EXERCISE
Could you count the lines below that include the word "baseline" and give only the number?

PROVIDED DATA

Lemma fenced_block_type opening rest :
  isFence opening -> detectBlockType (join_nl (opening :: rest)) = CODE.
Proof.
  intros Ho.
  assert (H : exists k, trim (join_nl (opening :: rest)) = FENCE ++ k).
  { destruct rest as [|x rest].
    - rewrite join_nl_one, <- (app_nil_r opening).
      by apply fence_line_opens.
    - rewrite join_nl_cons by done. by apply fence_line_opens. }
  destruct H as [k Hk]. unfold detectBlockType. by rewrite Hk.
Qed.

Lemma rule_no_pipe s : forallb isRuleChar s = true -> includes PIPE s = false.
Proof.
  unfold includes. induction s as [|c s IH]; simpl; [done|].
  intros [Hc Hs]%andb_prop. rewrite (IH Hs), orb_false_r.
  unfold isRuleChar in Hc.
  apply orb_prop in Hc as [[Hc|Hc]%orb_prop|Hc];
    apply N.eqb_eq in Hc; by subst c.
Qed.

Lemma single_line_type l :
  lineKind l = SingleLine ->
  detectBlockType l = HEADING \/ detectBlockType l = HR.
Proof.
  unfold lineKind, detectBlockType.
  destruct (startsWith FENCE (trim l)) eqn:Hf; [done|].
  destruct (isTableLine (trim l)); [done|].
  destruct (negb (nonEmpty (trim l))); [done|].
  destruct (startsWith [HASH] (trim l)); [by left|].
  simpl orb. destruct (isHorizontalRule (trim l)) eqn:Hr; [|done].
  intros _. right.
  unfold isHorizontalRule in Hr. apply andb_prop in Hr as [Hall Hlen].
  rewrite (rule_no_pipe _ Hall). cbn [andb].
  destruct (trim l) as [|c [|d t]]; [done|done|].
  simpl in Hall. apply andb_prop in Hall as [Hc [Hd _]%andb_prop].
  unfold isRuleChar in Hc, Hd.
  apply orb_prop in Hc as [[Hc|Hc]%orb_prop|Hc];
    apply N.eqb_eq in Hc; subst c;
    (apply orb_prop in Hd as [[Hd|Hd]%orb_prop|Hd];
     apply N.eqb_eq in Hd; subst d; reflexivity).
Qed.

End TypeLaws.

Module StreamLaws.
Import JS Parser Spec Laws JSFacts ParserFacts ParserLaws.

(** *** The second variant: what waits in the buffer *)

Lemma last_None_nil {A} (l : list A) : last l = None -> l = [].
Proof. by intros H%last_None. Qed.

Lemma extractCompleteBlocksB_thrown b e :
  StreamB.extractCompleteBlocks b = Thrown e <->
  blank b /\ e = StreamB.trimOfUndefined.
Proof.
  unfold StreamB.extractCompleteBlocks. split.
  - destruct (last (splitIntoBlocks b)) as [lb|] eqn:Hlast.
    + by destruct (negb _ && _).
    + intros [= <-]. split; [|done].
      apply last_None_nil in Hlast.
      pose proof (splitIntoBlocks_segmented b) as Hseg.
      rewrite Hlast in Hseg. by apply segmented_nil_blank.
  - intros [Hb ->]. by rewrite splitIntoBlocks_blank.
Qed.
(** The fields of a recommendation. *)
Definition recommendation_keys : list string :=
  ["priority"; "title"; "description"; "estimated_speedup"; "code_example"].


(* ===================================================================== *)
(** ** Concrete runs *)
(* ===================================================================== *)

Module Examples.
Import PyModel Tensor.

(** Profiling on, three kernel calls. *)
Definition session : Profiler :=
  run_operations [("add", 1 # 2, "CPU"); ("add", 3 # 2, "CPU");
                  ("matmul", 12 # 1, "CPU")]%Q
    (set_enabled true (initial_profiler "s1")).


Definition world (p : Profiler) : World Profiler :=
  {| rt := p; files := ∅; unwritable := ∅ |}.

(** A baseline in which [add] averaged 1.0 ms, and a current session in
    which it averages 3.0 ms. *)
Definition baseline : value :=
  VDict [("operations",
          VDict [("add", VDict [("avg_time_ms", VFloat 1)])])].

Definition slowed : Profiler :=
  run_operations [("add", 3 # 1, "CPU")]%Q
    (set_enabled true (initial_profiler "s2")).

Definition machine : Backend :=
  model_backend {| has_gpu := true; gpu_threshold := 16 |}.

Definition vector (xs : list Q) : pydata := DList (DScalar <$> xs).

End Examples.

(* ===================================================================== *)
(** ** corepy/tensor.py: moving and reducing *)
(* ===================================================================== *)

Module TensorOps.
Import Tensor.

(** The reductions of [_corepy_rust], on the element buffer and the
    count. *)
Class ReductionFfi := {
  tensor_all : list Q → nat → bool;
  tensor_any : list Q → nat → bool;
  tensor_sum_f32 : list Q → nat → Q;
  tensor_sum_i32 : list Q → nat → Q;
  tensor_mean_f32 : list Q → nat → Q;
}.

Definition of_bool (b : bool) : pydata := DScalar (if b then 1 else 0)%Q.


Section WithBackend.
Context `{Backend} (ffi : option Ffi) (rffi : option ReductionFfi).

(** [self.to(device)] *)
Definition to (self : Tensor) (device : string) : result Tensor :=
  Tensor_init (_backing_data self) (_dtype self) None (Some device).

(** The fallback of a reduction when the import of the extension
    fails. *)
Definition reduce_fallback (self : Tensor) (op : string) (dtype : DataType)
  : result Tensor :=
  r ← dispatch_kernel op (backend self) [_backing_data self];
  Tensor_init r dtype (Some (ByMember (backend self))) None.

Definition all (self : Tensor) : result Tensor :=
  match rffi with
  | Some k =>
      '(buffer, count) ← _get_buffer_pointer self "u1";
      Tensor_init (of_bool (tensor_all buffer count)) BOOL
        (Some (ByMember (backend self))) None
  | None => reduce_fallback self "all" BOOL
  end.

Definition any (self : Tensor) : result Tensor :=
  match rffi with
  | Some k =>
      '(buffer, count) ← _get_buffer_pointer self "u1";
      Tensor_init (of_bool (tensor_any buffer count)) BOOL
        (Some (ByMember (backend self))) None
  | None => reduce_fallback self "any" BOOL
  end.

(** [sum] wraps the kernel's result in a list before building the
    tensor. *)
Definition sum (self : Tensor) : result Tensor :=
  match rffi with
  | Some k =>
      r ← match _dtype self with
          | INT32 =>
              '(buffer, count) ← _get_buffer_pointer self "i4";
              Ok (tensor_sum_i32 buffer count)
          | _ =>
              '(buffer, count) ← _get_buffer_pointer self "f4";
              Ok (tensor_sum_f32 buffer count)
          end;
      Tensor_init (DList [DScalar r]) (_dtype self)
        (Some (ByMember (backend self))) None
  | None => reduce_fallback self "sum" (_dtype self)
  end.

Definition mean (self : Tensor) : result Tensor :=
  match rffi with
  | Some k =>
      '(buffer, count) ← _get_buffer_pointer self "f4";
      Tensor_init (DScalar (tensor_mean_f32 buffer count)) FLOAT32
        (Some (ByMember (backend self))) None
  | None => reduce_fallback self "mean" FLOAT32
  end.
(** [getVault], lines 198-228 *)
Definition getVault (email : string) (masterPassword : option string) : M VaultData :=
  if String.eqb email "" then throw (new_Error "email is required to fetch vault")
  else
    ensureSession email masterPassword ;;;
    auth <- authHeadersIfAvailable ;;
    let headers := auth ++ json_headers in
    res <- fetch (mkRequest "GET" (API_BASE ++ "/vault/") headers None) ;;
    if negb (ok res) then
      let err := parseErrorResponse res in
      throw (error_with_code (message err)
               (js_or (code err) (Some (JStr (http_code err)))))
    else
      data <- lift (or_throw (res_json res) SyntaxError) ;;
      ret (mkVaultData
             (match js_nullish (get_prop (Some data) "encrypted_vault") (Some JNull) with
              | Some v => v
              | None => JNull
              end)
             (number_or_undefined (get_prop (Some data) "vault_version"))).

(** The object [updateVault] sends (lines 244-245). *)
Definition update_payload (encryptedVault : string) (vault_version : option Z)
  : list (string * JsValue) :=
  ("encrypted_vault", JStr encryptedVault)
  :: match vault_version with
     | Some n => [("vault_version", JNum n)]
     | None => []
     end.

(** [updateVault], lines 230-272.  It resolves to the parsed response body,
    or to [null] when the body is not JSON. *)
Definition updateVault (email encryptedVault : string)
  (masterPassword : option string) (vault_version : option Z) : M JsValue :=
  if String.eqb email "" then throw (new_Error "email is required to update vault")
  else
    ensureSession email masterPassword ;;;
    auth <- authHeadersIfAvailable ;;
    let headers := auth ++ json_headers in
    let payload := JObj (update_payload encryptedVault vault_version) in
    res <- fetch (mkRequest "PUT" (API_BASE ++ "/vault/") headers
                    (Some (JSON_stringify payload))) ;;
    if (status res =? 409)%Z then
      let err := parseErrorResponse res in
      throw (error_with_code
               (js_or (message err) (Some (JStr "Conflict updating vault")))
               (js_or (code err) (Some (JStr "conflict"))))
    else if negb (ok res) then
      let err := parseErrorResponse res in
      throw (error_with_code
               (js_or (message err) (Some (JStr "Failed to update vault")))
               (js_or (code err) (Some (JStr (http_code err)))))
    else
      match res_json res with
      | Some v => ret v
      | None => ret JNull
      end.

(** [login], lines 274-281 *)
Definition login (email : string) (masterPassword : option string) : M SessionInfo :=
  if String.eqb email ""
     || negb (truthy (option_map JStr masterPassword))
  then throw (new_Error "email and masterPassword required for login")
  else createSessionForEmail email masterPassword.

(** [changePassword], lines 283-311 *)
Definition changePassword (currentPassword newPassword : string) : M JsValue :=
  auth <- authHeadersIfAvailable ;;
  let headers := auth ++ json_headers in
  match header "Authorization" headers with
  | None => throw (new_Error "Not authenticated")
  | Some _ =>
      res <- fetch (mkRequest "POST" (API_BASE ++ "/auth/change-password") headers
                      (Some (JSON_stringify
                               (JObj [("current_password", JStr currentPassword);
                                      ("new_password", JStr newPassword)])))) ;;
      if negb (ok res) then
        let err := parseErrorResponse res in
        throw (error_with_code
                 (js_or (message err) (Some (JStr "Failed to change password")))
                 (js_or (code err) (Some (JStr (http_code err)))))
      else lift (or_throw (res_json res) SyntaxError)
  end.

(** [logout], lines 313-326 *)
Definition logout : M unit :=
  catch
    (auth <- authHeadersIfAvailable ;;
     let headers := auth ++ json_headers in
     match header "Authorization" headers with
     | Some _ =>
         fetch (mkRequest "POST" (API_BASE ++ "/auth/logout") headers None) ;;;
         ret tt
     | None => ret tt
     end)
    (fun _ => ret tt) ;;;
  clearSession.

(** [getSessionToken], lines 328-332: the token, or [null]. *)
Definition getSessionToken : M JsAny :=
  s <- loadSession ;;
  expired <- (if negb (truthy (Some s)) then ret true else isSessionExpired s) ;;
  if expired then ret (Some JNull) else ret (get_prop (Some s) "token").

End Api.

(** *** The health checks *)

Section Health.
(** X7: a draw move of the current player, on a deck that is not empty,
    returns: the player holds the first card of the deck as the new last card
    of the hand, the turn has passed one seat on in the direction of play,
    and nothing else has changed (the direction, the winner, the identifiers
    of the players and the seats of the cycle are as they were), whatever
    the card drawn, the colour argument, and whether or not the game is
    over.  On the empty deck the
    move raises 'pop from empty list' and the game is as it was. *)
Theorem draw_move (g : UnoGame.t) (new_color : value) :
  consistent g ->
  match UnoGame.deck g with
  | [] =>
      UnoGame.play (Z.of_nat (UnoGame._current_player g)) None new_color g
      = (inl pop_from_empty, g)
  | c :: d =>
      exists g',
        UnoGame.play (Z.of_nat (UnoGame._current_player g)) None new_color g = (inr (), g')
        /\ UnoGame.deck g' = d
        /\ hands g' = alter (fun h => h ++ [c]) (UnoGame._current_player g) (hands g)
        /\ UnoGame._current_player g' = seat_after g 1
        /\ ReversibleCycle._reverse (UnoGame._player_cycle g')
           = ReversibleCycle._reverse (UnoGame._player_cycle g)
        /\ UnoGame._winner g' = UnoGame._winner g
        /\ seat_ids g' = seat_ids g
        /\ ReversibleCycle._items (UnoGame._player_cycle g')
           = ReversibleCycle._items (UnoGame._player_cycle g)
  end.
Proof.
  intros Hg.
  assert (Hcur : UnoGame._current_player g < length (UnoGame.players g)) by apply Hg.
  rewrite play_draw; [|lia|by rewrite Nat2Z.id].
  rewrite Nat2Z.id.
  destruct (UnoGame.deck g) as [|c d] eqn:Hd.
  - rewrite (bind_inl _ _ _ _ _ (pick_up_short g _ 1 ltac:(rewrite Hd; simpl; lia))).
    f_equal. rewrite <- Hd. apply set_deck_same.
  - rewrite (bind_inr _ _ _ _ _ (pick_up_ok g _ 1 ltac:(rewrite Hd; simpl; lia))).
    rewrite Hd. simpl take. simpl drop. rewrite drop_0.
    set (g1 := UnoGame.set_players _ _).
    assert (Hg1 : consistent g1).
    { destruct Hg as (H1 & H2 & H3 & H4). unfold consistent. subst g1. simpl.
      by rewrite length_alter. }
    rewrite (next_turned g1 Hg1). eexists. split; [reflexivity|].
    assert (Hseat : seat_after g1 1 = seat_after g 1).
    { unfold seat_after. subst g1. simpl. by rewrite length_alter. }
    simpl. split_and!; try done.
    + apply hands_extend.
    + apply (ids_alter_hand (fun q => UnoPlayer.hand q ++ [c])).
    + rewrite length_alter. symmetry. apply Hg.
Qed.

Lemma draw_move_witness :
  exists g',
    UnoGame.play 0 None VNone small_table = (inr (), g')
    /\ UnoGame._current_player g' = 1.
Proof.
  assert (Hg : consistent small_table)
    by (repeat split; vm_compute; (reflexivity || lia)).
  pose proof (draw_move small_table VNone Hg) as H.
  destruct (UnoGame.deck small_table) as [|c d] eqn:Hd.
  - vm_compute in Hd. discriminate Hd.
  - destruct H as (g' & Hplay & _ & _ & Hcur & _).
    exists g'. split; [exact Hplay|]. rewrite Hcur. reflexivity.
Defined.

(** ** Card moves of the current player *)

Section CardMoveFacts.
Import UnoGame.
Implicit Types (g : t) (p : UnoPlayer.t) (c top : UnoCard.t).

Lemma is_active_pushed g (i : nat) p (hand' : list UnoCard.t) c :
  players g !! i = Some p ->
  is_active g = true ->
  is_active (pushed g i hand' c) = (0 <? length hand')%nat.
Proof.
  unfold is_active, pushed. simpl. generalize (players g). clear g.
  intros ps. revert i. induction ps as [|q ps IH]; intros i Hi Hall; [done|].
  simpl in Hall. apply andb_true_iff in Hall as [Hq Hps].
  destruct i as [|i]; simpl.
  - by rewrite Hps, andb_true_r.
  - rewrite Hq. simpl. by apply IH.
Qed.

Lemma members_not_black g p c :
  no_black_string g = true ->
  p ∈ players g ->
  c ∈ UnoPlayer.hand p ->
  py_eq (UnoCard.color c) (VStr "black") = false.
Proof.
  unfold no_black_string. rewrite forallb_forall. intros Hall Hp Hc.
  specialize (Hall p ltac:(by apply list_elem_of_In)).
  rewrite forallb_forall in Hall.
  specialize (Hall c ltac:(by apply list_elem_of_In)).
  by apply negb_true_iff in Hall.
Qed.

Lemma py_index_nat {A : Type} (l : list A) (i : nat) :
  i < length l -> py_index l (Z.of_nat i) = Some i.
Proof.
  intros Hi. unfold py_index.
  destruct (Z.leb_spec 0 (Z.of_nat i)); [|lia].
  destruct (Z.ltb_spec (Z.of_nat i) (Z.of_nat (length l))); [|lia].
  by rewrite Nat2Z.id.
Qed.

ANSWER SECTION
2